(* ===== verification/KmainProps.v ===== *)
(** The correctness of the boot: [kmain] from the state that the loader leaves to
    ring 3, to the halt loop when no program was loaded, and on into the shell. *)
From S2P Require Import Prelude State Machine Image Framebuffer FramebufferFacts Isr Keyboard Serial SerialFacts Pic Interrupt InterruptFacts Samples Syscall SyscallFacts SyscallCalls CString Stdio StdioFacts Printf Shell TokenizeFacts ShellFacts ShellTurn UserSamples Descriptors Paging PagingFacts PagingProps Kheap KheapBitmap KheapSpec KheapOps KheapProps Kmain Boot BootInit BootHeap BootSequence BootFinal Process BootSamples.

(** What the loader leaves: arrays of their declared sizes, the bootstrap page
    table, and the screen, the pool and the ring 0 stack in memory. *)
Record image_ready `{Layout} (k : kernel) : Prop := ImageReady {
  ir_isr : length (k_isr k) = 256%nat;
  ir_gdt : length (gdt (k_gdt k)) = 6%nat;
  ir_idt : length (idt (k_idt k)) = 256%nat;
  ir_kbd : length (kbd_buffer (k_kbd k)) = 256%nat;
  ir_kbd_bytes : Forall is_u8 (kbd_buffer (k_kbd k));
  ir_bitmap : Z.of_nat (length (kheap_bitmap (k_heap k))) = KHEAP_BITMAP_SIZE;
  ir_paging : paging_sized (k_paging k);
  ir_table : boot_page_table1 (k_paging k) = boot_table;
  ir_screen : mapped (k_mem k) fb 4000;
  ir_pool : mapped (k_mem k) kheap_memory_addr KHEAP_SIZE;
  ir_stack : mapped (k_mem k) trap_frame 68
}.

(** No key was pressed before the first interrupt is taken. *)
Definition keyboard_quiet `{Env} (k : kernel) : Prop :=
  forall evs, Forall quiet_event evs -> Z.land (u8 (env_in (evs ++ k_trace k) KBD_STATUS_PORT)) 1 = 0.

Section Props.
Context `{Env} `{PollFuel} `{Layout} `{!ProcessLayout} `{!UartReady}.

Lemma image_bootable k : image_ready k -> bootable (boot_start k) /\ heap_at None k.
Proof. intros []. split; [by constructor|by split]. Qed.

(** C4. The boot: on an image as the loader leaves it, with a module in the boot
    information, [kmain] gets through its whole sequence and leaves for ring 3 at
    address 0 with the stack at 0xBFFFFFFB.  The screen shows exactly the log in
    its colours, COM1 is configured and sent its messages, both controllers are
    remapped and masked, the handlers, the GDT with the TSS stack, the IDT with the
    system call gate and the empty keyboard queue are installed, the heap is
    initialised and empty again after its test, the process's tables and image are
    built and loaded in CR3, and memory outside the screen and the pool is as it
    was. *)
Theorem kmain_boots k mb ms size :
  (128 < poll_fuel)%nat -> keyboard_quiet k -> image_ready k -> has_module (k_mem k) mb ms size ->
  exists k', kmain mb k = Ok (UserMode USER_ENTRY_POINT USER_STACK_TOP, k') /\
    at_boot (k_mem k) (k_trace k) (in_user_mode k ms size) k'.
Proof.
  intros Hf Hq Hi Hm. destruct (image_bootable k Hi) as [Hb Hh].
  destruct (kmain_module_wp (k_mem k) (k_trace k) Hf Hq k eq_refl eq_refl (ir_screen k Hi) Hh Hb mb ms size Hm)
    as (r & k' & Hrun & -> & Hk). rewrite user_eq in Hk. by exists k'.
Qed.

(** Without a module (the flag clear, or a count of zero) [kmain] does the same
    initialisation, warns in light red and returns 0 with interrupts enabled: no
    process is built, CR3 and the user tables are as they were. *)
Theorem kmain_without_module k mb :
  (128 < poll_fuel)%nat -> keyboard_quiet k -> image_ready k -> no_module (k_mem k) mb ->
  exists k', kmain mb k = Ok (Returned 0, k') /\ at_boot (k_mem k) (k_trace k) (in_halt k) k'.
Proof.
  intros Hf Hq Hi Hm. destruct (image_bootable k Hi) as [Hb Hh].
  destruct (kmain_none_wp (k_mem k) (k_trace k) Hf Hq k eq_refl eq_refl (ir_screen k Hi) Hh Hb mb Hm)
    as (r & k' & Hrun & -> & Hk). rewrite warn_eq in Hk. by exists k'.
Qed.

Context `{UserLayout} `{ShellLayout} `{!UserPlaced} `{!ShellPlaced}.

(** C1. From power-on to the shell: [kmain] boots a module that holds the shell, and
    the shell's [main], run on the memory that the MMU shows it through the tables
    [kmain] built, gets through any number of turns whose lines the typed keys
    complete.  The screen is what the abstract terminal makes of the boot log, the
    banner and the session; the serial line carried exactly the same bytes in
    order; no key typed after the boot is lost. *)
Theorem boot_to_shell (keys : trace -> list Z) `{!KbdSource keys} k mb ms size n t sent rest :
  (forall tr, Z.land (u8 (env_in tr 0x3FD)) 1 = 0) -> (forall tr, (2 * length (keys tr) + 256 < poll_fuel)%nat) ->
  keyboard_quiet k -> image_ready k -> has_module (k_mem k) mb ms size -> shell_module (k_mem k) ms size ->
  session n (term_write (show_log (boot_log ++ user_log) (term_clear (term_of k))) (concat banner_lines))
    (snd (decode_all (shift_active (k_kbd k)) (keys (k_trace k)))) = Some (t, sent, rest) ->
  exists k1 k2, kmain mb k = Ok (UserMode USER_ENTRY_POINT USER_STACK_TOP, k1) /\
    main n (set_mem (process_memory (k_paging k1) (k_mem k1)) k1) = Ok (tt, k2) /\
    term_of k2 = t /\
    uart_tx (uart_of (k_trace k2))
    = rev (boot_serial ++ user_serial ++ concat banner_lines ++ sent) ++ uart_tx (uart_of (k_trace k)) /\
    input_of keys k2 = rest.
Proof.
  intros Hidle Hfuel Hq Hi Hm Hsh Hs. destruct (image_bootable k Hi) as [Hb Hh].
  assert (128 < poll_fuel)%nat as Hf by (pose proof (Hfuel []); lia).
  destruct (kmain_module_wp (k_mem k) (k_trace k) Hf Hq k eq_refl eq_refl (ir_screen k Hi) Hh Hb mb ms size Hm)
    as (r & k1 & Hrun & -> & Hk). rewrite user_eq in Hk.
  assert (is_u32 size) as Hsize by (rewrite <- (hm_size _ _ _ _ Hm); apply u32_range).
  exists k1. pose proof (process_memory_view (k_paging k1) (k_mem k1)) as Hv. revert Hv. generalize (process_memory (k_paging k1) (k_mem k1)).
  intros m' Hv.
  pose proof (shell_starts k k1 m' ms size Hf (ir_table k Hi) Hsize (hm_bytes _ _ _ _ Hm) Hsh Hk Hv (ir_isr k Hi) (ir_kbd k Hi)
    (ir_kbd_bytes k Hi) (ir_stack k Hi) frame_apart) as Hok.
  destruct (screen_seen k k1 m' ms size Hf (ir_table k Hi) Hsize Hk Hv) as [_ Ht]. rewrite (ab_term _ _ _ _ Hk) in Ht.
  pose proof (input_starts k k1 m' ms size Hk keys) as Hin.
  destruct (main_wp keys Hidle Hfuel n (set_mem m' k1) t sent rest Hok) as ([] & k2 & Hrun2 & Ht2 & Htx2 & Hin2 & _).
  { rewrite Hin, Ht. exact Hs. }
  exists k2. split_and!; [done|done|done| |done].
  rewrite Htx2. cbn [k_trace set_mem]. rewrite (ab_uart _ _ _ _ Hk). cbn [b_uart in_user_mode initialised uart_tx].
  rewrite app_assoc, <- rev_app_distr, <- !app_assoc. done.
Qed.
End Props.

(** * Instances *)

Lemma sample_image_ready m : (forall a n, 0xC0000000 <= a -> a + n <= 0xC0400000 -> mapped m a n) -> image_ready (image m).
Proof.
  intros Hm. pose proof paging_init_sized as Hp. constructor;
    cbn [image k_isr k_gdt k_idt k_kbd k_heap k_paging k_mem gdt idt kbd_init_state kbd_buffer heap_init_state kheap_bitmap];
    rewrite ?length_replicate; try done.
  - apply Forall_replicate. word_solve.
  - by apply Hm.
  - by apply Hm.
  - rewrite trap_frame_eq. by apply Hm.
Qed.

Lemma kmain_boots_witness :
  let E := boot_env [] in let F := sample_fuel in
  exists k', kmain 0x9500 boot_kernel = Ok (UserMode 0 0xBFFFFFFB, k') /\
    cpu_cs (k_cpu k') = 0x1B /\ cpu_if (k_cpu k') = true.
Proof.
  intros E F. pose proof (boot_uart_ready []) as HR.
  destruct (kmain_boots boot_kernel 0x9500 0x200000 65536) as (k' & Hrun & Hb).
  - unfold poll_fuel, F, sample_fuel. lia.
  - intros evs. apply boot_quiet.
  - apply sample_image_ready. intros a n Ha Hn. apply boot_mapped. by right.
  - exact sample_has_module.
  - exists k'. split; [exact Hrun|]. rewrite (ab_cpu _ _ _ _ Hb). by split.
Defined.

Lemma kmain_without_module_witness :
  let E := boot_env [] in let F := sample_fuel in
  exists k', kmain 0x9500 bare_kernel = Ok (Returned 0, k') /\ heap_inv ∅ k'.
Proof.
  intros E F. pose proof (boot_uart_ready []) as HR.
  destruct (kmain_without_module bare_kernel 0x9500) as (k' & Hrun & Hb).
  - unfold poll_fuel, F, sample_fuel. lia.
  - intros evs. apply boot_quiet.
  - apply sample_image_ready. intros a n Ha Hn. apply bare_mapped. by right.
  - exact bare_no_module.
  - exists k'. split; [exact Hrun|]. exact (ab_heap _ _ _ _ Hb).
Defined.

(** Booted, the shell answers "echo hi". *)
Lemma boot_to_shell_witness :
  let E := boot_env sample_typing in let F := sample_fuel in
  exists k1 k2, kmain 0x9500 boot_kernel = Ok (UserMode USER_ENTRY_POINT USER_STACK_TOP, k1) /\
    main 1 (set_mem (process_memory (k_paging k1) (k_mem k1)) k1) = Ok (tt, k2) /\
    uart_tx (uart_of (k_trace k2))
    = rev (boot_serial ++ user_serial ++ concat banner_lines ++ prompt ++ str "echo hi" ++ [13; 10] ++ str "hi" ++ [10]) ++ [].
Proof.
  intros E F. assert (Forall is_u8 sample_typing) as Hu by bytes_done.
  pose proof (boot_kbd_source _ Hu) as HS. pose proof (boot_uart_ready sample_typing) as HR.
  destruct (boot_to_shell (pending 0x60 sample_typing) boot_kernel 0x9500 0x200000 65536 1
    (turn_screen (term_write (show_log (boot_log ++ user_log) (term_clear (term_of boot_kernel))) (concat banner_lines))
      (str "echo hi") ((E_char <$> str "echo hi") ++ [E_eol]))
    (prompt ++ str "echo hi" ++ [13; 10] ++ str "hi" ++ [10]) []) as (k1 & k2 & Hk1 & Hk2 & _ & Hk3 & _).
  - apply boot_idle.
  - intros tr. unfold pending. rewrite length_drop. unfold sample_typing, poll_fuel, F, sample_fuel. cbn [length]. lia.
  - intros evs. apply boot_quiet.
  - apply sample_image_ready. intros a n Ha Hn. apply boot_mapped. by right.
  - exact sample_has_module.
  - exact sample_shell_module.
  - apply sample_session.
  - exists k1, k2. auto.
Defined.
(* ===== verification/Footprint.v ===== *)
(** The memory that a computation depends on and the memory it changes.

    [S] is memory it neither reads nor writes, [W] memory it does not write.  Run from
    two states that differ on [S] only, the computation does the same in both: the two
    runs return the same value, fault together or hang together, and leave [W] and the
    tables of the kernel as they were. *)
From S2P Require Import Prelude State Machine Framebuffer FramebufferFacts Isr Keyboard Serial Pic Interrupt.

(** * Two runs *)

Definition grows (m m' : gmap Z Z) : Prop := forall a n, mapped m a n -> mapped m' a n.

(** What no driver, interrupt or system call changes: the heap's bookkeeping, the
    handler table, the descriptor tables, the page tables and, but for the interrupt
    flag, the CPU's registers. *)
Record tables_kept (k k' : kernel) : Prop := TablesKept {
  tk_heap : k_heap k' = k_heap k;
  tk_isr : k_isr k' = k_isr k;
  tk_gdt : k_gdt k' = k_gdt k;
  tk_idt : k_idt k' = k_idt k;
  tk_paging : k_paging k' = k_paging k;
  tk_cpu : set_cpu_if true (k_cpu k') = set_cpu_if true (k_cpu k)
}.

#[export] Instance tables_kept_preorder : PreOrder tables_kept.
Proof. split; [done|]. intros k1 k2 k3 [] []. constructor; congruence. Qed.

(** The cursor is on the screen. *)
Definition on_screen (s : fb_state) : Prop := 0 <= cursor_pos s < cells_total.

Create HintDb blind.

Section Footprint.
Context (S W : Z -> Prop).

Definition same_out (m1 m2 : gmap Z Z) : Prop := forall x, ~ S x -> m2 !! x = m1 !! x.
Definition kept_on (m m' : gmap Z Z) : Prop := forall x, W x -> m' !! x = m !! x.

(** [both m P k m2]: the runs of [m] from [k] and from [k] with the memory [m2]. *)
Definition both {A} (m : K A) (P : A -> kernel -> Prop) (k : kernel) (m2 : gmap Z Z) : Prop :=
  match m k, m (set_mem m2 k) with
  | Ok (a, k'), Ok (b, l') => a = b /\ exists m2', l' = set_mem m2' k' /\ same_out (k_mem k') m2' /\
      kept_on (k_mem k) (k_mem k') /\ kept_on m2 m2' /\ grows (k_mem k) (k_mem k') /\ grows m2 m2' /\
      tables_kept k k' /\ P a k'
  | Fault, Fault => True
  | Hang, Hang => True
  | _, _ => False
  end.

(** A step that touches no memory. *)
Lemma both_step {A} (m : K A) (P : A -> kernel -> Prop) a k k' m2 :
  m k = Ok (a, k') -> m (set_mem m2 k) = Ok (a, set_mem m2 k') -> k_mem k' = k_mem k -> tables_kept k k' ->
  same_out (k_mem k) m2 -> P a k' -> both m P k m2.
Proof.
  intros E1 E2 Hm Ht Hs HP. unfold both. rewrite E1, E2. split; [done|]. exists m2. unfold kept_on, grows. rewrite Hm. by split_and!.
Qed.

Lemma both_ret {A} (a : A) P k m2 : same_out (k_mem k) m2 -> P a k -> both (ret a) P k m2.
Proof. intros Hm HP. by apply (both_step _ _ a k k m2). Qed.

Lemma both_bind {A B} (m : K A) (f : A -> K B) P Q k m2 :
  both m Q k m2 ->
  (forall a k' m2', Q a k' -> same_out (k_mem k') m2' -> both (f a) P k' m2') -> both (bind m f) P k m2.
Proof.
  unfold both, bind. destruct (m k) as [[a k']| |], (m (set_mem m2 k)) as [[b l']| |]; try done.
  intros (-> & m2' & -> & Hs & Hw1 & Hw2 & Hg1 & Hg2 & Ht & HQ) Hf. specialize (Hf b k' m2' HQ Hs).
  destruct (f b k') as [[c k'']| |], (f b (set_mem m2' k')) as [[d l'']| |]; try done.
  destruct Hf as (-> & m2'' & -> & Hs' & Hw1' & Hw2' & Hg1' & Hg2' & Ht' & HP). split; [done|]. exists m2''. split_and!; try done.
  - intros x Hx. rewrite Hw1', Hw1 by done. done.
  - intros x Hx. rewrite Hw2', Hw2 by done. done.
  - intros y n Hy. by apply Hg1', Hg1.
  - intros y n Hy. by apply Hg2', Hg2.
  - by transitivity k'.
Qed.

Lemma both_mono {A} (m : K A) (P Q : A -> kernel -> Prop) k m2 :
  both m P k m2 -> (forall a k', P a k' -> Q a k') -> both m Q k m2.
Proof.
  unfold both. intros Hm HPQ. destruct (m k) as [[a k']| |], (m (set_mem m2 k)) as [[b l']| |]; try done.
  destruct Hm as (-> & m2' & H1 & H2 & H3 & H4 & H5 & H6 & H7 & HP). split; [done|]. exists m2'. split_and!; auto.
Qed.

(** * Computations with this footprint *)

Context (J : fb_state -> Prop).

(** They keep [J] of the console's variables, and their results satisfy [P]. *)
Definition blind {A} (P : A -> Prop) (m : K A) : Prop :=
  forall k m2, J (k_fb k) -> same_out (k_mem k) m2 -> both m (fun a k' => J (k_fb k') /\ P a) k m2.
Abbreviation blindly m := (blind (fun _ => True) m).

Section Monad.
Context {A B : Type}.

Lemma blind_ret (P : A -> Prop) a : P a -> blind P (ret a).
Proof. intros HP k m2 Hk Hm. by apply both_ret. Qed.

Lemma blind_bind (P : A -> Prop) (Q : B -> Prop) (m : K A) (f : A -> K B) :
  blind P m -> (forall a, P a -> blind Q (f a)) -> blind Q (bind m f).
Proof.
  intros Hm Hf k m2 Hk Hs. eapply both_bind; [by apply Hm|]. intros a k' m2' [Hk' Ha] Hs'. by apply Hf.
Qed.

Lemma blind_any (P : A -> Prop) (m : K A) : blind P m -> blindly m.
Proof. intros Hm k m2 Hk Hs. eapply both_mono; [by apply Hm|]. intros a k' [H1 _]. done. Qed.

Lemma blind_fault (P : A -> Prop) : blind P fault.
Proof. by intros k m2 Hk Hs. Qed.
Lemma blind_hang (P : A -> Prop) : blind P hang.
Proof. by intros k m2 Hk Hs. Qed.
Lemma blind_from_option (P : A -> Prop) (o : option A) : (forall a, o = Some a -> P a) -> blind P (from_option o).
Proof. intros HP. destruct o; [apply blind_ret; auto|apply blind_fault]. Qed.

(** Variables other than memory. *)
Lemma blind_gets (f : kernel -> A) (P : A -> Prop) :
  (forall k m, f (set_mem m k) = f k) -> (forall k, J (k_fb k) -> P (f k)) -> blind P (gets f).
Proof.
  intros Hf HP k m2 Hk Hs. apply (both_step _ _ (f k) k k m2); auto; [|done]. unfold gets. by rewrite Hf.
Qed.
End Monad.

Lemma blind_modify (f : kernel -> kernel) :
  (forall k m, f (set_mem m k) = set_mem m (f k)) -> (forall k, k_mem (f k) = k_mem k) -> (forall k, tables_kept k (f k)) ->
  (forall k, J (k_fb k) -> J (k_fb (f k))) -> blindly (modify f).
Proof.
  intros H1 H2 H3 H4 k m2 Hk Hs. apply (both_step _ _ tt k (f k) m2); auto. unfold modify. by rewrite H1.
Qed.

Lemma blind_for_loop lo step n (body : Z -> K unit) :
  (forall j, 0 <= j < Z.of_nat n -> blindly (body (lo + step * j))) -> blindly (for_loop lo step n body).
Proof.
  revert lo. induction n as [|n IH]; intros lo Hb; [by apply blind_ret|]. cbn [for_loop].
  eapply blind_bind; [replace lo with (lo + step * 0) by lia; apply Hb; lia|]. intros _ _. apply IH. intros j Hj.
  replace (lo + step + step * j) with (lo + step * (j + 1)) by lia. apply Hb. lia.
Qed.
Lemma blind_for_up lo hi (body : Z -> K unit) : (forall i, lo <= i < hi -> blindly (body i)) -> blindly (for_up lo hi body).
Proof. intros Hb. apply blind_for_loop. intros j Hj. apply Hb. lia. Qed.
Lemma blind_for_up2 lo hi (body : Z -> K unit) :
  (forall i, lo <= i < hi -> (i - lo) mod 2 = 0 -> blindly (body i)) -> blindly (for_up2 lo hi body).
Proof. intros Hb. apply blind_for_loop. intros j Hj. apply Hb; Z.div_mod_to_equations; lia. Qed.
Lemma blind_while fuel (cond : K bool) (body : K unit) : blindly cond -> blindly body -> blindly (while_fuel fuel cond body).
Proof.
  intros Hc Hb. induction fuel as [|fuel IH]; [apply blind_hang|]. cbn [while_fuel]. eapply blind_bind; [exact Hc|].
  intros [] _; [|by apply blind_ret]. eapply blind_bind; [exact Hb|]. by intros _ _.
Qed.
End Footprint.

Abbreviation blindly S W J m := (blind S W J (fun _ => True) m).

= = = = = = =

Action item: The response should be the listing above, limited to the lines between the one holding "- apply Forall_replicate. word_solve." and the one holding "let E := boot_env sample_typing", inclusive, reproduced exactly.

Solution below:
  - apply Forall_replicate. word_solve.
  - by apply Hm.
  - by apply Hm.
  - rewrite trap_frame_eq. by apply Hm.
Qed.

Lemma kmain_boots_witness :
  let E := boot_env [] in let F := sample_fuel in
  exists k', kmain 0x9500 boot_kernel = Ok (UserMode 0 0xBFFFFFFB, k') /\
    cpu_cs (k_cpu k') = 0x1B /\ cpu_if (k_cpu k') = true.
Proof.
  intros E F. pose proof (boot_uart_ready []) as HR.
  destruct (kmain_boots boot_kernel 0x9500 0x200000 65536) as (k' & Hrun & Hb).
  - unfold poll_fuel, F, sample_fuel. lia.
  - intros evs. apply boot_quiet.
  - apply sample_image_ready. intros a n Ha Hn. apply boot_mapped. by right.
  - exact sample_has_module.
  - exists k'. split; [exact Hrun|]. rewrite (ab_cpu _ _ _ _ Hb). by split.
Defined.

Lemma kmain_without_module_witness :
  let E := boot_env [] in let F := sample_fuel in
  exists k', kmain 0x9500 bare_kernel = Ok (Returned 0, k') /\ heap_inv ∅ k'.
Proof.
  intros E F. pose proof (boot_uart_ready []) as HR.
  destruct (kmain_without_module bare_kernel 0x9500) as (k' & Hrun & Hb).
  - unfold poll_fuel, F, sample_fuel. lia.
  - intros evs. apply boot_quiet.
  - apply sample_image_ready. intros a n Ha Hn. apply bare_mapped. by right.
  - exact bare_no_module.
  - exists k'. split; [exact Hrun|]. exact (ab_heap _ _ _ _ Hb).
Defined.

(** Booted, the shell answers "echo hi". *)
Lemma boot_to_shell_witness :
  let E := boot_env sample_typing in let F := sample_fuel in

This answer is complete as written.